Please answer and comment below.
Is Stephanie's mother a candidate for one or more of the personality disorders listed above? Or is Stephanie's mother just a relentless bully?
The difference with bullying.
In the above example, Stephanie suffered through a lifetime of abuse at her mother's control.
Despite relentlessly trying to escape the torturous life, Stephanie was always threatened, stalked, and harassed.
When Stephanie would request her mother stop contacting her, she would start harassing Stephanie's husband at work.
It sounds like a Lifetime movie gone bad. But these events are based on a true story.
When someone endures a lifetime of relentless tactics, I would consider that abuse.
What makes bullying different? While it may be included in Stephanie's situation as another form of abuse toward her, it's clearly not everything that is going on.
Most often, bullies will stop when they get bored. If the person intended as recipient of the bullying is no longer fun, the bully moves on. Sometimes however, it is escalated to a point of rage, and becomes dangerous.
Cyberbullying is a growing problem. It's not just children bullying other children though.
When a mother abuses her daughter further by posting in online forums and humiliates her daughter online, or spreads private information about her daughter on Facebook or any other public social media site, it may have unintended permanent harmful results.
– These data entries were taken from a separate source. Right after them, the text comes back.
Lemma GetServiceAccountByID_Ok t i w sa w' :
  keyed sa_ID (m_accounts (w_db w)) -> GetServiceAccountByID t i w = (Ok sa, w') ->
  w' = tick w /\ exists row, m_accounts (w_db w) !! i = Some row /\ sa_TenantID row = t /\ sa = join_role (m_iam (w_db w)) row.
Proof.
  intros Hk E. unfold GetServiceAccountByID in E. step_inv.
  match goal with X : wrap_err _ _ _ = _ |- _ => apply wrap_err_Ok in X end. step_inv. simplify_eq.
  destruct (select_one _ _) as [row|] eqn:Es; [| done]. cbn in E. step_inv. simplify_eq. split; [done |].
  apply select_one_Some in Es as [Hp [k Hr]]. unfold account_by_id in Hp. rewrite andb_true_iff, !sql_eq_true in Hp.
  destruct Hp as [[_ Ht] [_ Hid]]. exists row. rewrite <- Hid, (Hk _ _ Hr). done.
Qed.

(** *** Every statement that writes keeps the tables consistent *)

Lemma insert_account_inv sa :
  preserves machine_inv (insert_into sa_ID (fun r => [sa_TenantID r]) same_account account_refs (account_row sa)).
Proof.
  apply preserves_writes_last; [apply writes_last_insert_into |].
  intros w r w' [I1 I2 I3 I4 I5 I6] E. apply insert_into_Ok in E as (-> & -> & Hf & Hu & _).
  split; cbn [w_db lens_set lens_get Lens_m_accounts m_accounts m_keys] in *; eauto with table_inv.
  - intros k r [[<- <-]|[_ Hr]]%lookup_insert_Some; [done | eauto].
  - intros j k Hk. destruct (I6 j k Hk) as (a & Ha & Ht). exists a. rewrite lookup_insert_ne by congruence. done.
Qed.

Lemma update_account_inv sa : preserves machine_inv (query (update_account sa)).
Proof.
  apply preserves_writes_last; [apply writes_last_query |]. intros w r w' Hi E. step_inv. unfold update_account in E.
  destruct (select_one (account_by_id _ _) _) as [old|] eqn:Es; [| by simplify_eq].
  destruct (select_one (fun _ => _) _) eqn:Eu; [done |]. destruct (account_refs _ _); [done |]. simplify_eq. destruct Hi as [I1 I2 I3 I4 I5 I6].
  apply select_one_Some in Es as [_ [i Hold]]. pose proof (I1 _ _ Hold) as Ei.
  split; cbn [w_db lens_set Lens_m_accounts m_accounts m_keys]; try done.
  - apply (keyed_insert sa_ID _ (updated_account sa old)). done.
  - apply (unique_update sa_ID same_account _ (updated_account sa old)); [apply same_account_sym | done | done |].
    intros k' r' Hr' Hne. rewrite select_one_None in Eu. specialize (Eu k' r' Hr'). cbv beta in Eu.
    by rewrite bool_decide_eq_true_2 in Eu by done.
  - intros k r [[<- <-]|[_ Hr]]%lookup_insert_Some; [done | eauto].
  - intros j k Hk. destruct (I6 j k Hk) as (a & Ha & Ht). destruct (decide (sa_ID old = k_ServiceAccountID k)) as [E|Hne].
    + exists (updated_account sa old). cbn [updated_account sa_ID]. rewrite E, lookup_insert_eq. split; [done |].
      rewrite <- E, Ei, Hold in Ha. by simplify_eq.
    + exists a. by rewrite lookup_insert_ne.
Qed.

Lemma delete_account_inv t i : preserves machine_inv (query (fun d => Ok (delete_account t i d))).
Proof.
  apply preserves_writes_last; [apply writes_last_query |]. intros w r w' Hi E. step_inv. unfold delete_account in E.
  destruct (select_rows _ _) as [|g gone] eqn:Eg; [by simplify_eq |]. simplify_eq. destruct Hi as [I1 I2 I3 I4 I5 I6].
  split; cbn [w_db m_accounts m_keys].
  - by apply keyed_filter.
  - by apply unique_filter.
  - intros k a [Ha _]%map_lookup_filter_Some. eauto.
  - by apply keyed_filter.
  - by apply unique_filter.
  - intros j k [Hk Hn]%map_lookup_filter_Some. destruct (I6 j k Hk) as (a & Ha & Ht). exists a. split; [| done].
    apply map_lookup_filter_Some. split; [done |]. apply not_true_is_false. intros Hp. apply Hn. cbn [snd].
    change (sa_ID g :: map sa_ID gone) with (map sa_ID (g :: gone)).
    rewrite <- (I1 _ _ Ha), list_elem_of_In. apply in_map. rewrite <- list_elem_of_In, <- Eg, elem_of_select_rows. eauto.
Qed.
It's been said that bullies hide behind computer screens and would never say face-to-face what they say online. I can say for a fact, this is a false statement. While bullies may hide behind a screen and type hateful comments and suggestive threats, some of them will take it up in person with the targeted victim. It's not uncommon for a bullied person to feel so humiliated and cheated out of life that they take their own life!
More and more accounts of unthinkable tragedies are being reported in the news daily.
It brings me to my point that many children are bullied by their peers, but are also being bullied at home by mothers with personality disorders. How hurtful it must be to live in the shoes of one that can not escape the pain and constant torment of being victimized by individuals who use others for their own sick and perverse satisfaction?
What victims can do.
What bystanders can do.
Limit online socializing to true friends and block everyone who distresses you.
Cease spreading gossip or hurtful comments from Facebook and online social sites.
Avoid and ignore drama online.
Stop flaming. Do not engage or participate in a smearing campaign of an individual.
Stand up when you know the victim is hurting. Be the bigger person and stick up for those who can't defend themselves.
Do not engage in vendettas. Instead, console the hurting loved one.
The apple analogy.
Life has a round-a-bout way of telling us everything will be ok.
Apples have and always have been food to nourish us with.
The shape of an apple is determined by rootstock selection.
The apple peel serves to protect the inner most meat of the apple.
The core of the matter is where the apple grows from.
Apples have tough skin, but bruise easily.
Plant good seeds. Wait for maturity. When the apple ripens, it is time to reap what you've sewn.